Dickens codebreakers recognised at Higher Education ‘Oscars’
A worldwide effort to crack the code that Charles Dickens used to write his notes has won a Times Higher Education Award, one of the most prestigious accolades in UK Higher Education.
University of Leicester, in collaboration with the University of Foggia took home the Research Project of the Year: Arts, Humanities and Social Sciences trophy at the eighteenth annual THE Awards on 17 November.
The THE Awards – widely referred to as the ‘Oscars of higher education’ – are the biggest celebration in the HE calendar, attracting hundreds of fantastic entries from individuals, teams and institutions, and from all corners of the UK and Ireland.
Nearly a thousand people gathered at the Hilton London Metropole hotel to celebrate one of our greatest national success stories: our universities.
The winner of the award for Research Project of the Year: Arts, Humanities and Social Sciences was the AHRC-funded Dickens Code, led by Dr Claire Wood in the School of Arts in collaboration with Professor Hugo Bowles at the University of Foggia. Charles Dickens is a giant of English literature, yet there are texts in Dickens’s own hand that remain unread, written in an adapted form of shorthand. To solve this 150-year-old mystery, they combined the efforts of the Dickens Decoders - volunteers from across the world with an interest in puzzles and codes - with contextual research by academics to enable crowd-created transcription of two of Dickens’s mysterious shorthand texts.
The judges described the project as an “inspirational development of a small-scale research problem”. They were impressed by its “imaginative deployment of interdisciplinary expertise, the international liaison, the use of ‘crowd-creation’ to find solutions, and the exemplary communication and exploitation of results.

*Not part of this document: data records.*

(** * CarePredict: the preprocessing and visualisation computations

    A shallow embedding of the data computations of
    [pages/4_Data_Preprocessing.py] and [pages/5_Data_Visualization.py]:
    the IQR outlier bounds and the outlier treatments, duplicate removal,
    the date handlers with their [try]/[except] blocks, the age groups,
    the session store written by the page, and the risk-rate aggregation.

    Numbers are exact rationals ([Q]) extended with [NaN]; the pandas
    primitives the pages call ([quantile], [median], [min], [max],
    [duplicated], [drop_duplicates], [groupby], [sort_values], [mean]) are
    written out following their documented behaviour.  Equality of
    computed numbers is [Qeq] ([==]).

    The pages compute in 64-bit floats.  Comparisons, minima, maxima and
    counts are exact there as well; sums, products and quotients are
    rounded.  The quartiles and bounds below are therefore those of the
    page on the columns [exact_column] describes (where no step rounds),
    and statements about other columns are restricted to what rounding
    cannot change; the capping is also given for arbitrary bounds
    ([clip]), and the scaler with its rounding as a parameter
    ([min_max_scale]). *)

From Stdlib Require Import QArith Qround ZArith List Bool Arith Lia Lqa.
From Stdlib Require Import String Ascii Sorting.Sorted Sorting.Permutation.
Import ListNotations.

Local Open Scope Q_scope.

(** ** Numbers of a numeric column *)

(** A value of an [int64]/[float64] column: a number, or [NaN] for a
    missing value. *)
Inductive num : Type :=
| NaN
| Fin (x : Q).

(** Python's [<] and [>] on floats: every comparison with [NaN] is false. *)
Definition Qlt_bool (x y : Q) : bool := negb (Qle_bool y x).
(** * Instrument.js: resolver wrapping, schema wrapping and request lifecycle

    A shallow embedding of [src/Instrument.js] over a small model of the
    JavaScript run time it relies on: a heap of objects and arrays, native
    promises with their reaction lists, the microtask queue, the
    [setImmediate] queue, a monotonic and a wall clock, and the calls made to
    the reporting module. *)

From Stdlib Require Import ZArith Lia.
From stdpp Require Import base list strings option pretty.

Open Scope string_scope.
Open Scope list_scope.
Open Scope nat_scope.

(** ** Values *)

Abbreviation loc := nat (only parsing).    (* addresses of heap objects *)
Abbreviation pid := nat (only parsing).    (* identifiers of promises *)
Abbreviation fn_id := nat (only parsing).  (* functions of the application *)

(** Functions that the run time itself provides and that the code reaches
    through a property: [Array.prototype.push], [Promise.prototype.then] and
    [Promise.prototype.catch]. *)
Inductive builtin := BPush | BThen | BCatch.

Inductive value :=
| VUndef
| VNull
| VBool (b : bool)
| VNum (n : Z)
| VStr (s : string)
| VHr (t : Z)                               (* a [process.hrtime] pair, in nanoseconds *)
| VFieldInfo (typeName fieldName : string)  (* the literal [{ typeName, fieldName }] *)
| VObj (l : loc)                            (* an object or array of the heap *)
| VPromise (p : pid)                        (* a native promise *)
| VFun (k : fn_id)                          (* a function of the application *)
| VBuiltin (b : builtin).
(** * Ambatuscript: the retrieval-augmented answer engine (rag_engine.py)

    A shallow embedding of [RAGEngine] and of the part of the Streamlit
    front end (app.py) that resolves document requests, together with the
    properties of the specification that concern them.

    Python text is a sequence of Unicode code points; effects (the
    similarity search of the vector store, the call to the Gemini
    back end) are recorded in a trace threaded through a small
    exception monad. *)

From Stdlib Require Import List ZArith NArith Bool Lia.
From Stdlib Require Strings.Ascii Strings.String Numbers.DecimalString.
From Equations Require Import Equations.
Import ListNotations.
Import String.StringSyntax.

Set Implicit Arguments.

(* ===================================================================== *)
(** ** Python text *)
(* ===================================================================== *)

Module PyStr.

(** A Python [str] is a sequence of code points. *)
Definition char := N.
Definition str := list char.

(** A literal of the source, read code point by code point (the literals
    of rag_engine.py are ASCII). *)
Definition py (s : String.string) : str :=
  map Ascii.N_of_ascii (String.list_ascii_of_string s).
Arguments py s%_string_scope : simpl never.

Definition nl : str := [10%N].
Definition dquote : str := [34%N].

(** [str.isspace] on one code point: the white space table of CPython
    ([_PyUnicode_IsWhitespace]). *)
Definition isspace (c : char) : bool :=
  ((9 <=? c) && (c <=? 13)
   || (28 <=? c) && (c <=? 32)
   || (c =? 133) || (c =? 160) || (c =? 5760)
   || (8192 <=? c) && (c <=? 8202)
   || (c =? 8232) || (c =? 8233) || (c =? 8239) || (c =? 8287)
   || (c =? 12288))%N.

Fixpoint dropwhile (p : char -> bool) (s : str) : str :=
  match s with
  | [] => []
  | c :: r => if p c then dropwhile p r else s
  end.

Definition lstrip (s : str) : str := dropwhile isspace s.
Definition rstrip (s : str) : str := rev (dropwhile isspace (rev s)).

(** [s.strip()] *)
Definition strip (s : str) : str := rstrip (lstrip s).

(** [s[len(p):]] when [s.startswith(p)]. *)
Fixpoint startswith (p s : str) : option str :=
  match p, s with
  | [], _ => Some s
  | _ :: _, [] => None
  | a :: p', b :: s' => if (a =? b)%N then startswith p' s' else None
  end.

(** [needle in hay] *)
Fixpoint contains (needle hay : str) : bool :=
  match startswith needle hay with
  | Some _ => true
  | None => match hay with
            | [] => false
            | _ :: r => contains needle r
            end
  end.

(** [sep.join(parts)] *)
Fixpoint join (sep : str) (parts : list str) : str :=
  match parts with
  | [] => []
  | [p] => p
  | p :: rest => p ++ sep ++ join sep rest
  end.

(** [str(n)] for an [int]. *)
Definition str_of_Z (z : Z) : str := py (DecimalString.NilZero.string_of_int (Z.to_int z)).

Definition is_lower (c : char) : bool := ((97 <=? c) && (c <=? 122))%N.
Definition is_upper (c : char) : bool := ((65 <=? c) && (c <=? 90))%N.
Definition upper (c : char) : char := if is_lower c then (c - 32)%N else c.
Definition lower (c : char) : char := if is_upper c then (c + 32)%N else c.

(** [s.capitalize()]: first character upper-cased, the others
    lower-cased.  The case mapping is the ASCII one, which is Python's
    on texts of code points below 128 (the roles app.py writes, "user",
    "assistant", "system", and the default "unknown", are such texts);
    code points from 128 on are kept as they are, where Python applies
    the Unicode mapping.  No statement below depends on the mapping:
    the label of a turn appears in them only as [capitalize] of its
    role. *)
Definition capitalize (s : str) : str :=
  match s with
  | [] => []
  | c :: r => upper c :: map lower r
  end.

(** [os.path.basename(p)] (posixpath): what follows the last slash. *)
Fixpoint basename (p : str) : str :=
  match p with
  | [] => []
  | c :: r =>
      if contains [47%N] r then basename r
      else if (c =? 47)%N then r else p
  end.

(** [a == b] *)
Fixpoint eqb (a b : str) : bool :=
  match a, b with
  | [], [] => true
  | x :: a', y :: b' => (x =? y)%N && eqb a' b'
  | _, _ => false
  end.

(** [d.get(key, default)] on the value found under a key, [None] standing
    for a key that the dict does not have. *)
Definition get {A : Type} (field : option A) (default : A) : A :=
  match field with
  | Some v => v
  | None => default
  end.

(** Normalisation of one bound of a slice [l[start:stop]] against the
    length: a negative bound counts from the end, and bounds are clamped. *)
Definition slice_index (len i : Z) : Z :=
  if (i <? 0)%Z then Z.max 0 (i + len) else Z.min i len.

(** [l[start:stop]] *)
Definition slice {A : Type} (l : list A) (start stop : Z) : list A :=
  let len := Z.of_nat (length l) in
  let a := slice_index len start in
  let b := slice_index len stop in
  firstn (Z.to_nat (b - a)) (skipn (Z.to_nat a) l).

(** [t] occurs in [s] as a contiguous run. *)
Definition substring (t s : str) : Prop :=
  exists pre post, s = pre ++ t ++ post.

End PyStr.
Import PyStr.

(* ===================================================================== *)
(** ** The directive pattern  [\[REQUEST_DOCUMENT:([^\]]+)\]] *)
(* ===================================================================== *)

Module Re.

Definition rbracket : char := 93%N.
Definition doc_request_open : str := py "[REQUEST_DOCUMENT:".

(** The character class [[^\]]]. *)
Definition not_rbracket (c : char) : bool := negb (c =? rbracket)%N.

(** Longest prefix whose characters satisfy [p], and what follows. *)
Fixpoint span (p : char -> bool) (s : str) : str * str :=
  match s with
  | [] => ([], [])
  | c :: r => if p c then let (a, b) := span p r in (c :: a, b) else ([], s)
  end.

(** The pattern anchored at the start of [s]: the literal opening, then
    the greedy group [([^\]]+)], then the closing bracket.  The group
    cannot give characters back: what follows a shorter run is not a
    closing bracket.  Returns group 1 and the text after the match. *)
Definition match_here (s : str) : option (str * str) :=
  match startswith doc_request_open s with
  | None => None
  | Some r =>
      match span not_rbracket r with
      | (c :: name, _ :: rest) => Some (c :: name, rest)
      | _ => None
      end
  end.

(** A match object: the text before the match, group 1, the text after. *)
Record re_match : Type := MkMatch { before : str; group1 : str; after : str }.

(** [re.search(doc_request_pattern, s)]: the leftmost match. *)
Fixpoint search (s : str) : option re_match :=
  match match_here s with
  | Some (name, rest) => Some (MkMatch [] name rest)
  | None =>
      match s with
      | [] => None
      | c :: r =>
          match search r with
          | Some m => Some (MkMatch (c :: before m) (group1 m) (after m))
          | None => None
          end
      end
  end.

“It is an exciting model of how localised research can be vividly extended into other domains addressing far-sighted objectives.”
Dr Claire Wood of the School of Arts at the University of Leicester said: “I am beyond thrilled to accept this award on behalf of the Dickens Code team. It is testimony, both to the enduring global interest in Dickens’s life and works, and to the efforts of the Dickens Decoders, who approached the challenges of Dickens’s mysterious shorthand with such imagination and tenacity. It also demonstrates the power of international, interdisciplinary collaboration and the use of public engagement to solve complex research questions.
“We’d like to thank everyone who has supported the project, including members of our academic network, our museum and library partners, and our followers around the world!”
Professor Nishan Canagarajah, President and Vice-Chancellor of the University of Leicester, said: “I’m delighted that the Dickens Code has been recognised with a Times Higher Education Award, and my congratulations to Dr Claire Wood for her leadership of a project that has captured our imaginations. This was a truly international effort, combining academic expertise from a range of disciplines with crowdsourced know-how from around the world to uncover truly unique insights into a towering figure in English literature. It is an inspirational example of how we all have the capacity to be a Citizen of Change and make a transformative impact on our knowledge and understanding.
“To have been shortlisted for a Times Higher Education Award is a fantastic achievement in itself, and my congratulations to all our colleagues who were recognised for their exceptional contributions.”
This year, the University was nominated in four categories:
- Outstanding Contribution to the Local Community, for work that identified an increased risk of COVID-19 to ethnic minority populations that had local, national and international impact
- Research Project of the Year: Arts, Humanities and Social Sciences, for the Dickens Code project in collaboration with the University of Foggia
- Outstanding Research Supervisor of the Year, for Professor John Goodwin from the Department of Sociology
- Outstanding Technician of the Year, Gemma Black, for commitment and leadership in bringing together the University’s technical community
THE editor, John Gill, said:
“Two and a half years after the Covid crisis hit, it is easy to forget or to take for granted the exceptional challenge that it posed to universities.
“Not only was the world looking to our scientists and research teams to find a way out of the pandemic, universities were also being asked to continue to teach and nurture cohorts of students who, like all of us, had seen their lives and plans turned upside down.
“The Times Higher Education Awards have, for almost two decades, tracked the exceptional achievements of our universities – surely these islands' greatest asset.
“This year, the shortlists and winners reflect a particular moment in time, the 2020-21 academic year, when universities were coming to terms with and continuing to respond to the changed circumstances imposed by the pandemic.
“As such, it is inevitable that those heroic efforts related to the Covid crisis are represented, but what is perhaps more striking is how rich and diverse the entries to this year’s awards were, how focused on the core missions of universities to deliver world-changing research, life-changing teaching, and all the other ways in which they engage and support communities, regions and the country.
“There is little sense in this year’s submissions, and particularly among the winners, of universities struggling through such exceptional times.
“Instead, the picture that is painted is of a sector that has risen to the occasion with skill and confidence, and refused to be pushed off course.”